**GIVEN DATA**.
************
(* ===== verification/Text.v ===== *)
(** Numbers as users type and read them: [Big] of [ethutil/big.go],
    [FormatData] of [ethutil/bytes.go] and [CurrencyToString] of
    [ethutil/common.go], with what they use of [math/big]. *)

From S2P Require Import Prelude GoVal Big Bytes Net.

(** * The library *)

(** The digits in front of a text, and what follows them: their value from [acc]
    on, and how many they are. *)
Fixpoint scan_digits (base acc : Z) (n : nat) (s : bytes) : Z * nat :=
  match s with
  | [] => (acc, n)
  | c :: r =>
      match unhex c with
      | Some d => if d <? base then scan_digits base (base * acc + d) (S n) r else (acc, n)
      | None => (acc, n)
      end
  end.

(** [math/big]'s [Int.SetString] with base zero: the value that is left in the
    receiver, which the code uses whatever is answered.  The prefix tells the
    base; reading ends at the first byte that is no digit. *)
Definition scan_number (s : bytes) : Z :=
  match s with
  | c :: r =>
      if bool_decide (c = x30) then
        match r with
        | p :: ds =>
            if bool_decide (p = x78) || bool_decide (p = x58) then (scan_digits 16 0 0 ds).1
            else if bool_decide (p = x62) || bool_decide (p = x42) then (scan_digits 2 0 0 ds).1
            else (scan_digits 8 0 0 r).1
        | [] => 0
        end
      else (scan_digits 10 0 0 s).1
  | [] => 0
  end.

Definition SetString (s : bytes) : Z :=
  match s with
  | c :: r => if bool_decide (c = x2d) then - scan_number r
              else if bool_decide (c = x2b) then scan_number r else scan_number s
  | [] => 0
  end.

(** * The code *)

(** ethutil/big.go 22-27, Big. *)
Definition Big (num : bytes) : Z := SetString num.

(** ethutil/bytes.go, FormatData. A number, or a text in quotes; a single quote
    mark is both ends and its inside is out of range. *)
Definition FormatData (data : bytes) : outcome bytes :=
  if zlen data =? 0 then Ret []
  else if bool_decide (head data = Some x22) && bool_decide (last data = Some x22) then
    text ← slice data 1 (zlen data - 1); Ret (RightPadBytes text 32)
  else if (1 <? zlen data) && bool_decide (take 2 data = asc "0x") then
    Ret (BigToBytes (big_SetBytes (Hex2Bytes (drop 2 data))) 256)
  else Ret (BigToBytes (SetString data) 256).

(** ethutil/common.go 23-30, Douglas. The units, from the largest. *)
Definition units : list (Z * bytes) :=
  [(BigPow 10 42, asc "Douglas"); (BigPow 10 21, asc "Einstein"); (BigPow 10 18, asc "Ether");
   (BigPow 10 15, asc "Finney"); (BigPow 10 12, asc "Szabo"); (BigPow 10 9, asc "Shannon");
   (BigPow 10 6, asc "Babbage"); (BigPow 10 3, asc "Ada")].

(** ethutil/common.go 44-70, CurrencyToString. The first unit that the amount
    reaches. *)
Fixpoint choose_unit (l : list (Z * bytes)) (num : Z) : Z * bytes :=
  match l with
  | [] => (num, asc "Wei")
  | (u, denom) :: r => if u <=? num then (num / u, denom) else choose_unit r num
  end.

(** ethutil/common.go, CurrencyToString. More than five digits are cut to five
    with an exponent. *)
Definition CurrencyToString (num : Z) : bytes :=
  let '(fin, denom) := choose_unit units num in
  let s := decimal fin in
  if 5 <? zlen s then take 5 s ++ asc "E" ++ decimal (zlen s - 5) ++ asc " " ++ denom
  else s ++ asc " " ++ denom.

(** * Lemmas *)

Lemma scan_digits_value acc n s v :
  digits_value acc s = Some v -> scan_digits 10 acc n s = (v, (n + length s)%nat).
Proof.
  revert acc n. induction s as [|c s IH]; intros acc n; cbn [digits_value scan_digits length].
  - intros [= ->]. f_equal. lia.
  - destruct (digit c) as [d|] eqn:Hd; [|done]. cbn [mbind option_bind]. intros Hv.
    assert (unhex c = Some d ∧ d < 10) as [-> Hlt].
    { revert Hd. unfold digit, unhex. cbv zeta. pose proof (b2z_range c).
      destruct (Z.leb_spec 48 (b2z c)), (Z.leb_spec (b2z c) 57); cbn [andb]; try done. intros [= <-]. split; [done|lia]. }
    rewrite (proj2 (Z.ltb_lt _ _)) by done. rewrite (IH _ _ Hv). f_equal. lia.
Qed.

(** The decimal digits of a positive number do not begin with a zero. *)
Lemma digits_head fuel z :
  0 < z < 2 ^ Z.of_nat fuel -> ∃ d r, digits fuel 10 z = hexdigit d :: r ∧ 1 <= d <= 9.
Proof.
  revert z. induction fuel as [|fuel IH]; intros z Hz; [cbn in Hz; lia|]. cbn [digits].
  destruct (Z.ltb_spec z 10).
  - exists z, []. rewrite Z.mod_small by lia. split; [done|lia].
  - rewrite Nat2Z.inj_succ, Z.pow_succ_r in Hz by lia.
    destruct (IH (z / 10)) as (d & r & E & Hd).
    { split; [apply Z.div_str_pos; lia|]. apply Z.div_lt_upper_bound; lia. }
    exists d, (r ++ [hexdigit (z `mod` 10)]). by rewrite E.
Qed.

(** Numbers in decimal are read as they are written. *)
Lemma SetString_decimal z : 0 <= z -> SetString (decimal z) = z.
Proof.
  intros Hz. pose proof (decimal_value z Hz) as Hv. destruct (decide (z = 0)) as [->|Hne]; [by vm_compute|].
  assert (∃ d r, decimal z = hexdigit d :: r ∧ 1 <= d <= 9) as (d & r & E & Hd).
  { unfold decimal. destruct (Z.ltb_spec z 0); [lia|]. rewrite Z.abs_eq by lia. cbn [app].
    apply digits_head. split; [lia|]. apply log2_fuel. lia. }
  rewrite E in *. unfold SetString, scan_number.
  assert (unhex (hexdigit d) = Some d) as Hu by (apply unhex_hexdigit; lia).
  rewrite !bool_decide_eq_false_2 by (intros Hc; rewrite Hc in Hu; vm_compute in Hu; first [discriminate Hu|injection Hu; lia]).
  by rewrite (scan_digits_value _ _ _ _ Hv).
Qed.

(** A number that fits becomes a word with its value. *)
Lemma FormatData_decimal z :
  0 <= z < 2 ^ 256 -> ∃ w, FormatData (decimal z) = Ret w ∧ zlen w = 32 ∧ big_SetBytes w = z.
Proof.
  intros Hz. unfold FormatData.
  destruct (Z.eqb_spec (zlen (decimal z)) 0) as [E|_]; [apply zlen_0 in E; by apply decimal_pos in E|].
  assert (∀ c, c ∈ decimal z -> digit c ≠ None) as Hno.
  { intros c Hc Hn. by apply (decimal_no c z Hn) in Hc; [|lia]. }
  rewrite (bool_decide_eq_false_2 (head _ = _)) by (intros E; apply (Hno x22); [|done]; by apply head_Some_elem_of).
  rewrite (bool_decide_eq_false_2 (take 2 _ = _)), andb_false_r by
    (intros E; apply (Hno x78); [|done]; rewrite <-(take_drop 2 (decimal z)), E; set_solver).
  cbn [andb]. rewrite SetString_decimal by lia. eexists. split; [done|]. split.
  - apply BigToBytes_len; [lia|]. change (256 ^ Z.quot 256 8) with (2 ^ 256). lia.
  - rewrite BigToBytes_value. lia.
Qed.

Lemma CurrencyToString_examples :
  CurrencyToString (3 * 10 ^ 18) = asc "3 Ether" ∧ CurrencyToString 123456 = asc "123 Ada" ∧
  CurrencyToString (10 ^ 50) = asc "10000E4 Douglas" ∧ CurrencyToString 999 = asc "999 Wei".
Proof. vm_compute. repeat split. Qed.

(** What is not a number counts as far as it is one: [Big] does not look at
    the answer of [SetString]. *)
Lemma Big_examples :
  Big (asc "12ab") = 12 ∧ Big (asc "0x1f") = 31 ∧ Big (asc "010") = 8 ∧ Big (asc "ether") = 0 ∧ Big (asc "-5") = -5.
Proof. vm_compute. repeat split. Qed.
************
Scan the data for lines containing "zero" and copy all of them.

(** [math/big]'s [Int.SetString] with base zero: the value that is left in the
(** The decimal digits of a positive number do not begin with a zero. *)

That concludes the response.